Abstract

Groundwater, rather than regional precipitation, is critical to the development and maintenance of lakes in arid regions. We selected a sedimentary section in the Badain Jaran Desert, northwestern China, where the lakes are mainly groundwater-recharged, to reconstruct past vegetation development and environmental evolution, and to address the driving mechanisms of lake evolution by applying lithological and pollen analyses. Our results show the following: aeolian deposits indicate an extremely dry environment before 11 ka; peat deposition from 11 to 10.2 ka indicates humidification after the Younger Dryas event; limnetic deposits and dry steppe landscape indicate increased humidity from 10.2 to 7.2 ka; lacustrine deposits and dry steppe landscape with few drought resistant plants indicate the highest humidity from 7.2 to 5.4 ka; lacustrine deposits and desert steppe landscape with increasing Ephedra and decreasing Artemisia indicate gradual aridification from 5.4 to 3.6 ka; and shallow lake deposits and abundant drought resistant plants indicate the driest conditions from 3.6 to 0.8 ka.
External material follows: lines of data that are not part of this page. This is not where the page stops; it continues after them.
Lemma split_1_group r : str_split_1 58 (py "group:" ++ r) = [py "group"; r].
Proof. reflexivity. Qed.

Lemma split_1_property r :
  str_split_1 58 (py "property:" ++ r) = [py "property"; r].
Proof. reflexivity. Qed.

Lemma group_not_property r : startswith (py "group:" ++ r) (py "property:") = false.
Proof. reflexivity. Qed.

Lemma classify_scope_spec groups properties unrecognised token :
  classify_scope (groups, properties, unrecognised) token
  = Ok (groups ++ from_option (fun g => [g]) [] (group_name token),
        properties ++ from_option (fun p => [p]) [] (property_name token),
        unrecognised ++
          (if startswith token (py "group:") then []
           else if startswith token (py "property:") then [] else [token])).
Proof.
  unfold classify_scope, group_name, property_name.
  destruct (startswith token (py "group:")) eqn:Hg.
  - apply startswith_drop in Hg. rewrite Hg at 1. rewrite split_1_group.
    simpl. by rewrite !app_nil_r.
  - destruct (startswith token (py "property:")) eqn:Hp.
    + apply startswith_drop in Hp. rewrite Hp at 1. rewrite split_1_property.
      simpl. by rewrite !app_nil_r.
    + simpl. by rewrite !app_nil_r.
Qed.

Lemma classify_scopes_spec tokens groups properties unrecognised :
  classify_scopes tokens (groups, properties, unrecognised)
  = Ok (groups ++ requested_groups tokens,
        properties ++ requested_properties tokens,
        unrecognised ++ unrecognised_tokens tokens).
Proof.
  revert groups properties unrecognised.
  induction tokens as [|t tokens IH]; intros; cbn [classify_scopes].
  - unfold requested_groups, requested_properties, unrecognised_tokens.
    simpl. by rewrite !app_nil_r.
  - rewrite classify_scope_spec, bind_Ok, IH.
    unfold requested_groups, requested_properties, unrecognised_tokens.
    cbn [omap list_omap]. rewrite <- !app_assoc. repeat f_equal.
    + destruct (group_name t); reflexivity.
    + destruct (property_name t); reflexivity.
    + rewrite filter_cons.
      by destruct (startswith t (py "group:")),
                  (startswith t (py "property:")).
Qed.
Here, we comparatively analyzed modern hydrologic data from the Badain Jaran Desert and surrounding regional studies of environmental evolution. It was found that the effective moisture changes in the desert, which proved to be different from both the monsoonal area and the region under the influence of westerlies, were controlled by groundwater recharge from glacier meltwater and regional precipitation over the northeastern Tibetan Plateau.